All serum samples were tested for the IgG and IgM HEV antibodies using an anti-HEV 96-well plate enzyme-linked immunosorbent assay (ELISA) (WE-7296, WE-7196; WANTAI Biological Pharmacy Enterprise, Beijing, China) according to the manufacturer’s instructions. The optical density/cut-off (OD/co) values above 1.1 were considered positive. Values between 0.9 and 1.1 were considered negative.

HEV RNA detection

The levels of HEV RNA in the serum and feces samples were evaluated using the COBAS HEV Test, which is a fully automated molecular diagnostic system for the hepatitis E virus. The assay was performed on the COBAS 6800 System, Roche Molecular Diagnostics, Rotkreuz, Switzerland, according to the manufacturer’s instructions. The 95% limit of detection (LoD) was 18.6 IU/ml.

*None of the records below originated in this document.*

Lemma mean_of_divisible_sum_exact_witness :
  exists stats,
    calculate_statistics 1%positive (heap_with [reading 72 120 100; reading 72 110 90])
    = inr (stats, heap_with [reading 72 120 100; reading 72 110 90]) /\
    stats !! "avg_heart_rate" = Some (F64.of_Z 72) /\
    format_1f (F64.of_Z 72) = "72.0".
Proof.
  apply (mean_of_divisible_sum_exact (heap_with [reading 72 120 100; reading 72 110 90])
           1%positive [reading 72 120 100; reading 72 110 90] "avg_heart_rate" heart_rate 72).
  - reflexivity.
  - discriminate.
  - split; [cbn; lia|]. repeat constructor; unfold int32_range; cbn; lia.
  - cbn. lia.
  - left. reflexivity.
  - reflexivity.
Defined.

(** X11: on a non-empty table (int32 values, fewer than 2^22 rows) none of
    the three means is NaN or infinite, and each of them prints with exactly
    one digit after the decimal point; "nan" appears in a report only for an
    empty table. *)
Theorem means_of_nonempty_table_finite (h : heap) (data : loc) (rows : list Reading) :
  h !! data = Some (StructArr rows) ->
  rows <> [] ->
  wf_table rows ->
  Z.of_nat (length rows) < 2 ^ 22 ->
  exists stats,
    calculate_statistics data h = inr (stats, h) /\
    forall key m, stats !! key = Some m ->
      F64.is_finite m = true /\ one_decimal (format_1f m) = true.
Proof.
  intros Hd Hne Hwf Hlen.
  destruct (wf_table_columns rows Hwf) as (C1 & C2 & C3).
  destruct (stats_of_lookup rows) as (L1 & L2 & L3).
  exists (stats_of rows). split; [now apply calculate_statistics_run|].
  assert (Hfin : forall col : Reading -> Z, Forall int32_range (map col rows) ->
                   F64.is_finite (np_mean (map col rows)) = true).
  { intros col Hcol.
    destruct (np_mean_between (map col rows) (col_min (map col rows)) (col_max (map col rows)))
      as (q & Hq & _); rewrite ?length_map; auto using col_min_max_bounds.
    - destruct rows; [congruence | discriminate].
    - destruct (np_mean (map col rows)); try discriminate; reflexivity. }
  intros key m Hm.
  assert (Hkey : key ∈ dom (stats_of rows)) by (apply elem_of_dom; eauto).
  rewrite dom_stats_of in Hkey. unfold stats_keys in Hkey.
  assert (Hm' : F64.is_finite m = true).
  { apply elem_of_union in Hkey as [Hkey | Hkey];
      [apply elem_of_union in Hkey as [Hkey | Hkey]|];
      apply elem_of_singleton in Hkey; subst key;
      rewrite ?L1, ?L2, ?L3 in Hm; injection Hm as <-; now apply Hfin. }
  split; [exact Hm' | now apply format_1f_one_decimal].
Qed.

Lemma means_of_nonempty_table_finite_witness :
  exists stats,
    calculate_statistics 1%positive (heap_with three_rows) = inr (stats, heap_with three_rows) /\
    forall key m, stats !! key = Some m ->
      F64.is_finite m = true /\ one_decimal (format_1f m) = true.
Proof.
  apply (means_of_nonempty_table_finite (heap_with three_rows) 1%positive three_rows).
  - reflexivity.
  - discriminate.
  - exact wf_three_rows.
  - cbn. lia.
Defined.

(** ** [save_report]: what is on disk afterwards *)

Lemma key_lookup_None fs k : key_lookup fs k = None -> fs !! k = None.
Proof.
  destruct k as [|c [|c' k]]; cbn [key_lookup]; try discriminate; auto.
  destruct (String.eqb c "/"); [discriminate | auto].
Qed.

Lemma key_lookup_insert_eq fs k v :
  key_lookup fs k <> Some Dir -> key_lookup (<[k := v]> fs) k = Some v.
Proof.
  destruct k as [|c [|c' k]]; cbn [key_lookup]; intros H.
  - congruence.
  - destruct (String.eqb c "/"); [congruence | apply lookup_insert_eq].
  - apply lookup_insert_eq.
Qed.

Lemma grows_by_dirs_refl fs : grows_by_dirs fs fs.
Proof. split; auto. Qed.

Lemma grows_by_dirs_trans fs1 fs2 fs3 :
  grows_by_dirs fs1 fs2 -> grows_by_dirs fs2 fs3 -> grows_by_dirs fs1 fs3.
Proof.
  intros [A1 B1] [A2 B2]. split; [auto|].
  intros k n H. destruct (B2 k n H) as [H2 | ->]; [auto | now right].
Qed.

Lemma mkdir_grows p fs : grows_by_dirs fs (snd (mkdir p fs)).
Proof.
  unfold mkdir, path_exists, fs_lookup.
  destruct (is_empty p); [apply grows_by_dirs_refl|].
  destruct (key_lookup fs (path_key p)) eqn:E; [apply grows_by_dirs_refl|].
  destruct (check_parent fs (path_key p)); [apply grows_by_dirs_refl|].
  cbn [snd]. apply key_lookup_None in E. split.
  - intros k n H. rewrite lookup_insert_ne; [exact H | congruence].
  - intros k n H. destruct (decide (path_key p = k)) as [<- | Hne].
    + rewrite lookup_insert_eq in H. right. congruence.
    + rewrite lookup_insert_ne in H by exact Hne. now left.
Qed.

Lemma makedirs_fuel_grows fuel : forall name fs,
  grows_by_dirs fs (snd (makedirs_fuel fuel name fs)).
Proof.
  induction fuel as [|fuel IH]; intros name fs; [apply grows_by_dirs_refl|].
  cbn [makedirs_fuel].
  destruct (path_split name) as [head tail].
  destruct (if is_empty tail then path_split head else (head, tail)) as [head' tail'].
  assert (Hfinal : forall fs0, grows_by_dirs fs fs0 ->
            grows_by_dirs fs
              (snd (match mkdir name fs0 with
                    | (inl e, fs') => if path_isdir fs' name then (inr tt, fs') else (inl e, fs')
                    | ok => ok
                    end))).
  { intros fs0 H0. pose proof (mkdir_grows name fs0) as Hm.
    destruct (mkdir name fs0) as [[e|[]] fs']; cbn [snd] in *.
    - destruct (path_isdir fs' name); cbn [snd]; eapply grows_by_dirs_trans; eauto.
    - eapply grows_by_dirs_trans; eauto. }
  destruct (negb (is_empty head') && negb (is_empty tail') && negb (path_exists fs head')).
  - pose proof (IH head' fs) as Hrec.
    destruct (makedirs_fuel fuel head' fs) as [[e|[]] fs'] eqn:Er; cbn [snd] in Hrec.
    + destruct e; try exact Hrec;
        destruct (String.eqb tail' "."); try exact Hrec; now apply Hfinal.
    + destruct (String.eqb tail' "."); [exact Hrec | now apply Hfinal].
  - apply Hfinal, grows_by_dirs_refl.
Qed.
(** Decoding undoes [quote_plus]. *)
Lemma unquote_plus_quote_plus (s : string) : unquote_plus (quote_plus s) = s.
Proof.
  unfold unquote_plus, unquote.
  rewrite replace_char_chars, quote_plus_chars.
  rewrite <- (string_of_list_ascii_of_string s) at 2. f_equal.
  induction (chars s) as [|c l IH]; [reflexivity|].
  simpl flat_map. rewrite unquote_quote_plus_char. now rewrite IH.
Qed.

(** X6.  Text made of letters, digits and [_.-~] is written as it is. *)
Theorem quote_plus_keeps_unreserved (s : string) :
  unreserved s -> quote_plus s = s.
Proof.
  unfold unreserved. intros H.
  rewrite <- (string_of_list_ascii_of_string (quote_plus s)).
  rewrite <- (string_of_list_ascii_of_string s) at 2. f_equal.
  rewrite quote_plus_chars.
  induction (chars s) as [|c l IH]; [reflexivity|].
  inversion H as [|? ? Hc Hl]; subst. simpl. rewrite (IH Hl).
  unfold quote_plus_char, quoter. rewrite Hc. simpl.
  destruct (Ascii.eqb_spec c " ") as [->|_]; [discriminate Hc|reflexivity].
Qed.

(** X7.  Quoting never shortens a text and at most triples it. *)
Theorem quote_plus_length (s : string) :
  (String.length s <= String.length (quote_plus s) <= 3 * String.length s)%nat.
Proof.
  assert (forall t, String.length t = length (chars t)) as Hlen.
  { induction t as [|x t IH]; simpl; [reflexivity|now rewrite IH]. }
  rewrite !Hlen, quote_plus_chars.
  induction (chars s) as [|c l IH]; simpl; [lia|].
  rewrite length_app.
  destruct (quote_plus_char_length c) as [E|E]; rewrite E; lia.
Qed.

End QuotePlus.

(** ** The exclusion list in the URL, and the session in use *)

Section ExclusionInGet.
Context {py : PyBuiltins} {transport : Transport} {codec : Codec}.

Lemma quote_plus_injective (a b : string) :
  quote_plus a = quote_plus b -> a = b.
Proof.
  intros H. apply (f_equal unquote_plus) in H.
  now rewrite !unquote_plus_quote_plus in H.
Qed.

If the test showed invalid results, an in-house real-time RT-PCR was used for confirmation.

For the in-house real-time RT-PCR, the HEV RNA was detected by one-step real-time PCR for HEV ORF2/341. The 95% LoD of HEV RNA detection, as calibrated against the WHO international standard sample, was 53.5 IU/mL18.

HEV genotyping

The PCR product from a semi-nested RT-PCR was used to determine the genotype of HEV present in samples with the published primers for ORF1 and ORF242. The amplicons were sequenced and analyzed with Chromas LITE (v2.1.1), BioEdit v.7.0.4.1 and subjected to a BLASTN search (http://www.ncbi.nlm.nih.gov). Phylogenetic trees were generated from the partial nucleotide sequences of the ORF1 (315 base pairs) and ORF2 (417 base pairs) regions (Supplementary Fig. 1). The neighbor-joining tree method was implemented in MEGA v.6.0. The reliability of the phylogenetic trees was assessed by 1000 bootstrap resampling.

Statistical analysis

All data were collected in MICROSOFT EXCEL 2010 (www.microsoft.com) and analyzed using IBM SPSS Statistics version 23 for Windows, NY: IBM Corp, USA. The continuous variables were compared using Student’s t test, and a p-value <0.05 was considered significant.